Le 8 août nouveau rapport fait par M. Jean Debry. La commission a cru apercevoir dans certains passages du discours justificatif de M. Bureaux-Puzy, dans les pièces qu'il a déposées, ainsi que dans le désaveu du maréchal, des griefs équivalens aux propos dénoncés et démentis; leur rapprochement lui a montré les mêmes vues, les mêmes assertions traduites en d'autres termes : en conséquence elle conclut à la mise en accusation du général Lafayette. La discussion s'engage aussitôt. M. Vaublanc, dans un des meilleurs discours qu'il ait prononcés, combat avec indignation les interprétations calomnieuses qu'on a forgées contre le général; il le défend sur tous les points de l'accusation, et repousse le projet de la commission par la question préalable. Brissot appuie ce projet avec chaleur; il reproduit tous les griefs reprochés au général. On met aux voix le décret d'accusation: la première épreuve est douteuse; on procède à l'appel nominal, et l'Assemblée, à la majorité de quatre cent six voix contre deux cent vingt-quatre, déclare qu'il n'y a pas lieu à accusation. Ce décret, couvert d'applaudissemens dans le sein de l'Assemblée, provoqua les murmures

du peuple, dont M. Lafayette avait perdu toute la faveur. (Voyez plus haut, page 285.)

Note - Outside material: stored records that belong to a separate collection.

(* ===== verification/UdpSpec.v ===== *)
(** * UdpSpec: what LinuxUdpSocket.cpp does with datagrams

    One turn of [loop] from end to end, the way back to a sender, and what is left of a
    socket that has to be opened again. *)
From S2P Require Import Prelude CMem Linux SnSocket Udp.

Section Spec.
Context `{os : UdpOs} `{sn : MqttSn}.
Implicit Types (o : UdpObj) (w : UW) (k : SN).

(** ** Steps *)

Lemma wp_obj (Q : UdpObj -> udp -> Prop) s : Q (u_obj s) s -> wp obj Q s.
Proof. done. Qed.
Lemma wp_change f (Q : unit -> udp -> Prop) o w k : Q tt (mkU (f o) w k) -> wp (change f) Q (mkU o w k).
Proof. done. Qed.
Lemma wp_sys {A} (f : M UW A) a w' (Q : A -> udp -> Prop) o w k : f w = Some (a, w') -> Q a (mkU o w' k) -> wp (sys f) Q (mkU o w k).
Proof. intros E HQ. unfold wp, sys. cbn [u_w]. by rewrite E. Qed.
Lemma wp_core f k' (Q : unit -> udp -> Prop) o w k : u_mqttsn o = true -> f k = Some (tt, k') -> Q tt (mkU o w k') -> wp (core_call f) Q (mkU o w k).
Proof. intros Hm E HQ. unfold wp, core_call. cbn [u_obj u_sn]. by rewrite Hm, E. Qed.

(** ** Receiving *)

(** The array of a datagram: its bytes, then zeros. *)
Definition datagram (bs : list Z) : list Z := bs ++ zero_bytes (Z.to_nat BUFLEN - length bs).

(** What [recvfrom] may say: an error, or a datagram cut to the array. *)
Definition received (r : Z * list Z * sockaddr_in) : Prop :=
  r.1.1 = -1 \/ (r.1.1 = Z.of_nat (length r.1.2) /\ r.1.1 <= BUFLEN).

(** What the core and the object make of it. *)
Definition handed (r : Z * list Z * sockaddr_in) (k : SN) : option SN :=
  if r.1.1 =? -1 then Some k else
  address ← getDevice_address r.2;
  '(_, k) ← receiveData address (datagram r.1.2) k;
  Some k.
Definition noted (r : Z * list Z * sockaddr_in) (o : UdpObj) : UdpObj :=
  if r.1.1 =? -1 then put_recv_len r.1.1 (put_buf (zero_bytes (Z.to_nat BUFLEN)) o)
  else put_buf (datagram r.1.2) (put_other r.2 (put_recv_len r.1.1 (put_buf (zero_bytes (Z.to_nat BUFLEN)) o))).

Lemma copy_datagram bs : Z.of_nat (length bs) <= BUFLEN -> copy_to (zero_bytes (Z.to_nat BUFLEN)) 0 bs = Some (datagram bs).
Proof.
  intros Hl. unfold copy_to, zero_bytes. rewrite length_replicate. cbn [Nat.add]. destruct (Nat.leb_spec (length bs) (Z.to_nat BUFLEN)); [|lia].
  unfold splice, datagram, zero_bytes. cbn [take app Nat.add]. by rewrite drop_replicate.
Qed.

Lemma wp_receive_from sock r w' k' (Q : unit -> udp -> Prop) o w k :
  u_mqttsn o = true -> u_recvfrom sock BUFLEN w = Some (r, w') -> received r -> handed r k = Some k' ->
  Q tt (mkU (noted r o) w' k') -> wp (receive_from sock) Q (mkU o w k).
Proof.
  destruct r as [[n bs] from]. intros Hm Hr Hrec Hk HQ. unfold handed, noted in *. cbn [fst snd] in *.
  apply wp_bind, wp_change, wp_bind. eapply wp_sys; [exact Hr|]. apply wp_bind, wp_change.
  destruct (Z.eqb_spec n (-1)) as [->|Hn]; [injection Hk as <-; by apply wp_ret|].
  destruct Hrec as [?|[Hlen Hmax]]; cbn [fst snd] in *; [done|].
  apply wp_bind, wp_obj, wp_bind. eapply wp_lift; [by apply copy_datagram; lia|]. apply wp_bind, wp_change.
  destruct (Z.leb_spec n 255); [|unfold BUFLEN in *; lia].
  destruct (getDevice_address from) as [a|] eqn:Ea; [|done]. cbn [mbind option_bind] in Hk.
  apply wp_bind. eapply wp_lift; [reflexivity|]. destruct (receiveData a (datagram bs) k) as [[[] k2]|] eqn:Ek; [|done]. cbn in Hk. injection Hk as <-.
  by eapply wp_core.
Qed.

(** C21: one turn of [loop] asks the socket of the devices and then that of the group, once each.
    Each datagram is given to the core in that order, with its sender's address and padded with
    zeros to 255 bytes; its length is not.  A timeout gives nothing, and neither ends the loop. *)
Theorem udp_loop_spec s r1 w1 k1 r2 w2 k2 :
  u_mqttsn (u_obj s) = true -> 0 <= udp_socket (u_obj s) ->
  u_recvfrom (udp_socket (u_obj s)) BUFLEN (u_w s) = Some (r1, w1) -> received r1 -> handed r1 (u_sn s) = Some k1 ->
  u_recvfrom (socket_descriptor (u_obj s)) BUFLEN w1 = Some (r2, w2) -> received r2 -> handed r2 k1 = Some k2 ->
  udp_loop s = Some (true, mkU (noted r2 (noted r1 (u_obj s))) w2 k2).
Proof.
  destruct s as [o w k]. cbn [u_obj u_w u_sn]. intros Hm Hs E1 R1 K1 E2 R2 K2.
  assert (Hkeep : forall r o', udp_socket (noted r o') = udp_socket o' /\ socket_descriptor (noted r o') = socket_descriptor o' /\ u_mqttsn (noted r o') = u_mqttsn o')
    by (intros r o'; unfold noted; by destruct (r.1.1 =? -1)).
  assert (wp udp_loop (fun b s' => b = true /\ s' = mkU (noted r2 (noted r1 o)) w2 k2) (mkU o w k)) as Hwp.
  { unfold udp_loop. apply wp_bind, wp_obj. cbn [u_obj]. destruct (Z.ltb_spec (udp_socket o) 0); [lia|].
    apply wp_bind. eapply wp_receive_from; [done|exact E1|done|exact K1|]. apply wp_bind, wp_obj, wp_bind. cbn [u_obj].
    destruct (Hkeep r1 o) as (Es & -> & Em).
    eapply wp_receive_from; [by rewrite Em|exact E2|done|exact K2|]. apply wp_bind, wp_obj, wp_ret. cbn [u_obj]. split; [|done].
    destruct (Hkeep r2 (noted r1 o)) as (-> & _ & _). rewrite Es. destruct (Z.leb_spec 0 (udp_socket o)); [done|lia]. }
  apply wp_Some in Hwp as (b & s' & Hrun & -> & ->). exact Hrun.
Qed.

(** ** Sending *)

(** C30: a message sent to the address the core was given for a sender goes to that sender: the address
    [getDevice_address] makes of [from] is one that [send] turns into the address and the port of
    [from] again, whatever the socket did in between.  Sent is what was asked for, and the answer only
    says that the socket is open. *)
Theorem udp_reply_spec from bs len :
  (6 <= sizeof_device_address)%nat -> 0 <= sin_addr from < 4294967296 -> 0 < sin_port from < 65536 -> 0 <= len <= Z.of_nat (length bs) ->
  exists a, getDevice_address from = Some a /\ length a = sizeof_device_address /\
    forall s, udp_send (Device a) bs len s =
      let o := put_other (mkSockaddr (sin_family (si_other (u_obj s))) (sin_port from) (sin_addr from)) (u_obj s) in
      '(_, w) ← u_sendto (udp_socket o) (take (Z.to_nat len) bs) (si_other o) (u_w s);
      Some (0 <=? udp_socket o, mkU o w (u_sn s)).
Proof.
  intros Hsz Hip Hport Hlen. destruct (device_address_roundtrip from Hsz Hip Hport) as (a & Ea & La & Ei & Ep). exists a. split; [done|]. split; [done|].
  intros [o w k]. cbn [u_obj u_w u_sn]. unfold udp_send. destruct (Z.ltb_spec (Z.of_nat (length bs)) len); [lia|].
  unfold mbind, M_bind, obj, lift, change, sys, mret, M_ret. cbn [u_obj u_w u_sn mbind option_bind]. rewrite Ei, Ep. cbn [mbind option_bind u_obj u_w u_sn].
  by destruct (u_sendto _ _ _ w) as [[n w']|].
Qed.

La nouvelle de l'événement du 10 août trouva M. Lafayette dans une opinion semblable à celle qu'il avait manifestée après la journée du 20 juin; il porta le même jugement, mais il tenta d'autres mesures... Sans doute il n'est pas un homme de bon sens qui puisse croire que Lafayette fût jamais traître à sa patrie; les cachots de Magdebourg et d'Olmutz s'entr'ouvrent pour engloutir une telle assertion; quiconque d'ailleurs a étudié la marche des révolutions sait ce que valent les triomphes et ce que coûtent les chutes dans les mouvemens d'un grand peuple; mais si, comme on ne peut en douter, les intentions de ce général étaient pures, toujours dira-t-on avec M. François (de Neufchâteau ), quoique ce dernier s'exprimât ainsi avant le 10 août, que la conduite de M. Lafayette put bien être regardée comme suspecte et inconsidérée.

Ici nous consignerons quelques unes des pièces qui ont motivé le décret d'accusation porté contre lui le 19 août 1792, sans aucune discussion, et imprimé à la suite de l'adresse de l'Assemblée à l'armée du nord. Ces pièces, communiquées soit par les ministres, soit par les commissaires aux armées, ont été lues à la tribune.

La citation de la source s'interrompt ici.